**Data**
────────────────

(** X12. web_deploy.py and recognize.py agree on names: on a readable store
    in which every encoding has its row, the label web_deploy.py finds for a
    face is the name that a recognizer loaded from the same store with
    tolerance 0.6 answers for it. *)
Theorem web_label_is_recognizer_name (s : State) (probe : encoding) :
  reliable s ->
  encodings_have_rows s ->
  encodings s <> [] ->
  exists nm cl rn c,
    recognize_face
      (fst (load_known_faces (FaceRecognizer.mk (6 / 10) [] [] [] [] []) s)) probe
      = Ret (nm, cl, rn, c) /\
    WebDeploy.name_for (map snd (encodings s)) (map fst (encodings s)) probe s
      = (Ret nm, s).
Proof.
  intros Hrel Hrows Hne.
  pose proof (rows_readable s Hrows Hne) as Hread.
  rewrite (load_known_faces_loaded _ s Hrel Hread Hne). cbv zeta.
  cbn [known_names known_classes known_roll_numbers tolerance app].
  assert (Hne' : map snd (encodings s) <> []).
  { intros H. apply map_eq_nil in H. contradiction. }
  destruct (first_min_exists (map snd (encodings s)) probe Hne')
    as (k & e & He & Hmin).
  assert (Hk : (k < List.length (map fst (encodings s)))%nat).
  { rewrite length_map. rewrite <- (length_map snd).
    apply nth_error_Some. rewrite He. discriminate. }
  destruct (nth_error_in_range (map fst (encodings s)) k _ eq_refl Hk) as (pid & Hpid).
  destruct (select_id pid (table s)) as [row|] eqn:Erow.
  2:{ exfalso. apply (Hrows pid); [|assumption]. eapply nth_error_In. eassumption. }
  pose proof (found_rows_nth _ _ k pid Hrows Hpid) as Hfound. rewrite Erow in Hfound.
  rewrite (name_for_reliable _ _ probe s k _ pid Hrel Hread Hmin Hpid), Erow.
  rewrite (recognize_face_at _ probe k (euclidean e probe)
             (name (details row)) (class_name (details row))
             (roll_number (details row)));
    cbn [known_encodings known_names known_classes known_roll_numbers tolerance];
    try assumption; try (rewrite nth_error_map, Hfound; reflexivity).
  destruct (Rleb (euclidean e probe) (6 / 10)); do 4 eexists; split; reflexivity.
Qed.

Lemma web_label_is_recognizer_name_witness :
  reliable store_consistent /\ encodings_have_rows store_consistent /\
  encodings store_consistent <> [] /\
  exists nm cl rn c,
    recognize_face
      (fst (load_known_faces (FaceRecognizer.mk (6 / 10) [] [] [] [] [])
                             store_consistent)) [3; 4]%R
      = Ret (nm, cl, rn, c) /\
    WebDeploy.name_for (map snd (encodings store_consistent))
                       (map fst (encodings store_consistent)) [3; 4]%R store_consistent
      = (Ret nm, store_consistent).
Proof.
  assert (Hrows : encodings_have_rows store_consistent).
  { intros p [<- | []]. discriminate. }
  split; [reflexivity|]. split; [exact Hrows|]. split; [discriminate|].
  apply (web_label_is_recognizer_name store_consistent [3; 4]%R).
  - reflexivity.
  - exact Hrows.
  - discriminate.
Defined.

(** X13. [generate_frames] yields one chunk for every iteration on which the
    frame is read and encoded, and nothing for the others; what was yielded
    stays, in order.  With a camera whose reads all fail it yields nothing
    and prints nothing, however long it runs. *)
Theorem generate_frames_yields_good_ticks (fuel : nat) (ticks : nat -> WebDeploy.Tick)
    (i : nat) (s : State) (yielded : list (list (Box * string))) :
  (exists new s',
     WebDeploy.generate_frames fuel ticks i s yielded = Running (yielded ++ new, s') /\
     List.length new = List.length (good_ticks ticks i fuel)) /\
  ((forall k, WebDeploy.read_ok (ticks k) = false) ->
   WebDeploy.generate_frames fuel ticks i s yielded = Running (yielded, s)).
Proof.
  split.
  - revert i s yielded. induction fuel as [|fuel IH]; intros i s yielded.
    + exists [], s. simpl. rewrite app_nil_r. split; reflexivity.
    + cbn [WebDeploy.generate_frames]. unfold good_ticks. cbn [seq filter].
      destruct (WebDeploy.read_ok (ticks i)); cbn [negb andb].
      * destruct (WebDeploy.recognize_faces_in_frame (WebDeploy.frame (ticks i)) s)
          as [drawn s1].
        destruct (WebDeploy.encode_ok (ticks i)); cbn [negb].
        -- destruct (IH (S i) s1 (yielded ++ [drawn])) as (new & s' & He & Hl).
           exists (drawn :: new), s'. rewrite He, <- app_assoc. simpl.
           split; [reflexivity|]. f_equal. assumption.
        -- apply IH.
      * apply IH.
  - intros Hdead. revert i. induction fuel as [|fuel IH]; intros i.
    + reflexivity.
    + cbn [WebDeploy.generate_frames]. rewrite Hdead. cbn [negb]. apply IH.
Qed.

────────────────

**Required action**
Could you restate, word for word, the lines above from the one with "destruct (first_min_exists (map" to the one with "rewrite (name_for_reliable _", both included?

**Completed task**
  destruct (first_min_exists (map snd (encodings s)) probe Hne')
    as (k & e & He & Hmin).
  assert (Hk : (k < List.length (map fst (encodings s)))%nat).
  { rewrite length_map. rewrite <- (length_map snd).
    apply nth_error_Some. rewrite He. discriminate. }
  destruct (nth_error_in_range (map fst (encodings s)) k _ eq_refl Hk) as (pid & Hpid).
  destruct (select_id pid (table s)) as [row|] eqn:Erow.
  2:{ exfalso. apply (Hrows pid); [|assumption]. eapply nth_error_In. eassumption. }
  pose proof (found_rows_nth _ _ k pid Hrows Hpid) as Hfound. rewrite Erow in Hfound.
  rewrite (name_for_reliable _ _ probe s k _ pid Hrel Hread Hmin Hpid), Erow.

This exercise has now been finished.